__Work order__
Needed from the data below: every line from the one with "as (Hw' & Hsent" up to and including the one with "destruct (last (x", repeated exactly and with nothing else.

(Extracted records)

-------------------------

Lemma dispatch_writable (this : Subscriber URLPattern) (update : Update)
    (log : Log) :
  writable this ->
  writable (fst (dispatch JSON_stringify this update log)) /\
  sent (fst (dispatch JSON_stringify this update log))
    = sent this ++ [encode (jsonFrame JSON_stringify update)] /\
  lastEventId (fst (dispatch JSON_stringify this update log))
    = Some (Updates.id update) /\
  snd (dispatch JSON_stringify this update log) = log /\
  subscriptions (fst (dispatch JSON_stringify this update log))
    = subscriptions this /\
  authorizedTopics (fst (dispatch JSON_stringify this update log))
    = authorizedTopics this.
Proof.
  unfold writable, sent, dispatch, EventStream.write, writer_write, jsonFrame.
  cbn [with_lastEventId stream]. intros ->. cbn. repeat split.
Qed.

(** [sendUpdate] over a list of updates, as [reconcile] runs it. *)
Lemma sendUpdate_all (updates : list Update) (this : Subscriber URLPattern)
    (anonymousAccess : option bool) (log : Log) :
  writable this ->
  let after :=
    fold_left
      (fun state update =>
         sendUpdate URLPattern_test JSON_stringify (fst state) update
           anonymousAccess (snd state))
      updates (this, log) in
  let received := accessible URLPattern_test this anonymousAccess updates in
  writable (fst after) /\
  sent (fst after)
    = sent this ++
      map (fun update => encode (jsonFrame JSON_stringify update)) received /\
  lastEventId (fst after)
    = match last received with
      | Some update => Some (Updates.id update)
      | None => lastEventId this
      end /\
  snd after = log.
Proof.
  revert this log. induction updates as [|u updates IH]; intros this log Hw.
  - cbn. rewrite app_nil_r. repeat split. exact Hw.
  - cbn zeta. cbn [fold_left fst snd]. unfold accessible. cbn [List.filter].
    assert (sendUpdate URLPattern_test JSON_stringify this u anonymousAccess
              log
            = if canAccess URLPattern_test this u
                   (default false anonymousAccess)
              then dispatch JSON_stringify this u log
              else (this, log)) as ->.
    { unfold sendUpdate. now destruct (canAccess _ _ _ _). }
    destruct (canAccess URLPattern_test this u (default false anonymousAccess))
      eqn:Hcan.
    + destruct (dispatch_writable this u log Hw)
        as (Hw' & Hsent & Hlast & Hlog & Hsubs & Hauth).
      destruct (dispatch JSON_stringify this u log) as [next log'].
      cbn [fst snd] in Hw', Hsent, Hlast, Hlog, Hsubs, Hauth.
      specialize (IH next log' Hw').
      cbn zeta in IH.
      destruct IH as (IHw & IHsent & IHlast & IHlog).
      assert (accessible URLPattern_test next anonymousAccess updates
              = accessible URLPattern_test this anonymousAccess updates)
        as Hsame.
      { unfold accessible. apply filter_ext. intros u'.
        now apply canAccess_same_selectors. }
      rewrite Hsame in IHsent, IHlast. fold (accessible URLPattern_test).
      unfold accessible in *.
      repeat split.
      * exact IHw.
      * rewrite IHsent, Hsent. cbn [map]. now rewrite <- app_assoc.
      * rewrite IHlast, Hlast.
        destruct (List.filter _ updates) as [|x rest]; [reflexivity|].
        change (last (u :: x :: rest)) with (last (x :: rest)).
        destruct (last (x :: rest)) eqn:Hend; [reflexivity|].
        now apply last_None in Hend.
      * now rewrite IHlog.
    + specialize (IH this log Hw). cbn zeta in IH. exact IH.
Qed.

(** An update that the subscriber may not access goes nowhere: the
    subscriber and the log are as they were.  So a private update is
    never written to a subscriber none of whose authorized selectors
    matches its topics, whatever it subscribed to. *)
Theorem sendUpdate_never_leaks
    (this : Subscriber URLPattern) (update : Update)
    (anonymousAccess : option bool) (log : Log)
    (Hprivate : isPrivate update = true)
    (Hforeign :
       forall selector,
         In selector (authorizedTopics this) ->
         Topic.test URLPattern_test selector (topicSet update) = false) :
  sendUpdate URLPattern_test JSON_stringify this update anonymousAccess log
    = (this, log).
Proof.
  unfold sendUpdate. rewrite canAccess_unguarded, Hprivate. cbn [negb orb].
  assert (existsb
            (fun s => Topic.test URLPattern_test s (topicSet update))
            (authorizedTopics this) = false) as ->.
  { apply not_true_is_false. intros (s & Hin & Htest)%existsb_exists.
    rewrite (Hforeign s Hin) in Htest. discriminate. }
  now rewrite !andb_false_r.
Qed.

(** The replay on connection: on a stream that takes writes, [reconcile]
    sends the subscriber one frame for each update that the hub yields
    after [lastEventId] and that the subscriber may access, in the order
    of the hub, and nothing else; the resume cursor ends on the last
    update sent, or stays where it was when none was sent. *)
Theorem reconcile_sends_accessible_updates
    (hub : Hub.t) (this : Subscriber URLPattern)
    (lastEventId : option string) (anonymousAccess : option bool)
    (log : Log) (Hwritable : writable this) :
  let received :=
    accessible URLPattern_test this anonymousAccess
      (Hub.eventsAfter hub lastEventId) in
  let after :=
    reconcile URLPattern_test JSON_stringify hub this lastEventId
      anonymousAccess log in
  sent (fst after)
    = sent this ++
      map (fun update => encode (jsonFrame JSON_stringify update)) received /\
  Subscribers.lastEventId (fst after)
    = match last received with
      | Some update => Some (Updates.id update)
      | None => Subscribers.lastEventId this
      end /\
  snd after = log /\
  writable (fst after).
Proof.
  cbn zeta. unfold reconcile.
  assert (Hub.eventsAfter hub
            (Some (default Memory.earliestEventId lastEventId))
          = Hub.eventsAfter hub lastEventId) as ->.
  { destruct lastEventId; reflexivity. }
  destruct (sendUpdate_all (Hub.eventsAfter hub lastEventId) this
              anonymousAccess log Hwritable) as (Hw & Hsent & Hlast & Hlog).
  repeat split; assumption.
Qed.

End ReplayProperties.

(** A private update on [https://ex/a] is not sent to a subscriber to
    every topic whose token authorizes [https://ex/b] only. *)
Lemma sendUpdate_never_leaks_witness :
  SubscriptionHandler.sendUpdate
    (fun (p : Empty_set) _ _ => match p with end) (fun _ => "{}")
    (Spec.authorizedSubscriber Subscribers.Writable ["https://ex/b"])
    (Spec.privateUpdate "urn:uuid:1" "https://ex/a" "secret")
    (Some true) []
  = (Spec.authorizedSubscriber Subscribers.Writable ["https://ex/b"], []).
Proof.
  apply sendUpdate_never_leaks; [reflexivity|].
  intros selector [<-|[]]. reflexivity.
Defined.

(** Reconnecting after [urn:uuid:1]: of the two later updates the private
    one on [https://ex/a] is passed over and the public one is sent. *)
Lemma reconcile_sends_accessible_updates_witness :
  Spec.sent
    (fst (SubscriptionHandler.reconcile
            (fun (p : Empty_set) _ _ => match p with end) Updates.id
            (Spec.hubAfter
               [Memory.UpdateEvent
                  (Spec.publicUpdate "urn:uuid:1" "https://ex/a" "1");
                Memory.UpdateEvent
                  (Spec.privateUpdate "urn:uuid:2" "https://ex/a" "2");
                Memory.UpdateEvent
                  (Spec.publicUpdate "urn:uuid:3" "https://ex/a" "3")])
            (Spec.authorizedSubscriber Subscribers.Writable ["https://ex/b"])
            (Some "urn:uuid:1") None []))
  = [Subscribers.encode (Spec.jsonFrame Updates.id
       (Spec.publicUpdate "urn:uuid:3" "https://ex/a" "3"))].
Proof.
  refine (proj1 (reconcile_sends_accessible_updates
                   (fun (p : Empty_set) _ _ => match p with end) Updates.id
                   _ _ (Some "urn:uuid:1") None [] _)).
  reflexivity.
Defined.

Section ClaimProperties.
Import JS Updates Subscribers SubscriptionHandler Spec.

Context {URLPattern : Type}.
Variable URLPattern_test : URLPattern -> string -> option string -> bool.
Variable parseMercureClaim :
  string -> (Exception * string) + (list string * option string).

(** A literal selector matches a list of topics when its string is one of
    them. *)
Lemma literal_test (topic : string) (baseURL : option URL)
    (topics : list string) :
  Topic.test URLPattern_test
    {| Topic.selector := Topic.Str topic; Topic.baseURL := baseURL |} topics
    = true
  <-> In topic topics.
Proof.
  unfold Topic.test. cbn [Topic.selector]. rewrite existsb_exists. split.
  - intros (t & Hin & Heq). apply String.eqb_eq in Heq. now subst.
  - intros Hin. exists topic. split; [exact Hin|apply String.eqb_refl].
Qed.

(** The selectors that [checkClaims] builds from the [subscribe] strings
    of a token are all literals, [*] and URI templates included: they
    match a list of topics exactly when one of the strings of the claim is
    among the topics, character for character, and the payload of the
    claim is passed on. *)
Theorem checkClaims_selectors_are_literal
    (claims : MercureTokenPayload) (baseUrl : URL)
    (subscribe : list string) (payload : option string)
    (Hpresent : Authorization.present (mercure claims) = true)
    (Hparse :
       parseMercureClaim (default "" (mercure claims))
         = inr (subscribe, payload)) :
  exists topics : list (Topic.TopicSelector URLPattern),
    checkClaims parseMercureClaim (Some claims) baseUrl
      = ok (topics, payload) /\
    (forall selector, In selector topics ->
       Topic.type selector = "literal") /\
    (forall topicsOfUpdate,
       existsb (fun selector =>
                  Topic.test URLPattern_test selector topicsOfUpdate)
         topics = true
       <-> exists topic, In topic subscribe /\ In topic topicsOfUpdate).
Proof.
  unfold checkClaims. rewrite Hpresent, Hparse. cbn [negb].
  eexists. split; [reflexivity|]. split.
  - intros selector (topic & <- & _)%in_map_iff. reflexivity.
  - intros topicsOfUpdate. rewrite existsb_exists. split.
    + intros (selector & (topic & <- & Hin)%in_map_iff & Htest).
      exists topic. split; [exact Hin|]. now apply literal_test in Htest.
    + intros (topic & Hin & Hamong).
      exists {| Topic.selector := Topic.Str topic;
                Topic.baseURL := Some baseUrl |}.
      split; [|now apply literal_test].
      apply in_map_iff. now exists topic.
Qed.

-------------------------

__Written reply__
        as (Hw' & Hsent & Hlast & Hlog & Hsubs & Hauth).
      destruct (dispatch JSON_stringify this u log) as [next log'].
      cbn [fst snd] in Hw', Hsent, Hlast, Hlog, Hsubs, Hauth.
      specialize (IH next log' Hw').
      cbn zeta in IH.
      destruct IH as (IHw & IHsent & IHlast & IHlog).
      assert (accessible URLPattern_test next anonymousAccess updates
              = accessible URLPattern_test this anonymousAccess updates)
        as Hsame.
      { unfold accessible. apply filter_ext. intros u'.
        now apply canAccess_same_selectors. }
      rewrite Hsame in IHsent, IHlast. fold (accessible URLPattern_test).
      unfold accessible in *.
      repeat split.
      * exact IHw.
      * rewrite IHsent, Hsent. cbn [map]. now rewrite <- app_assoc.
      * rewrite IHlast, Hlast.
        destruct (List.filter _ updates) as [|x rest]; [reflexivity|].
        change (last (u :: x :: rest)) with (last (x :: rest)).
        destruct (last (x :: rest)) eqn:Hend; [reflexivity|].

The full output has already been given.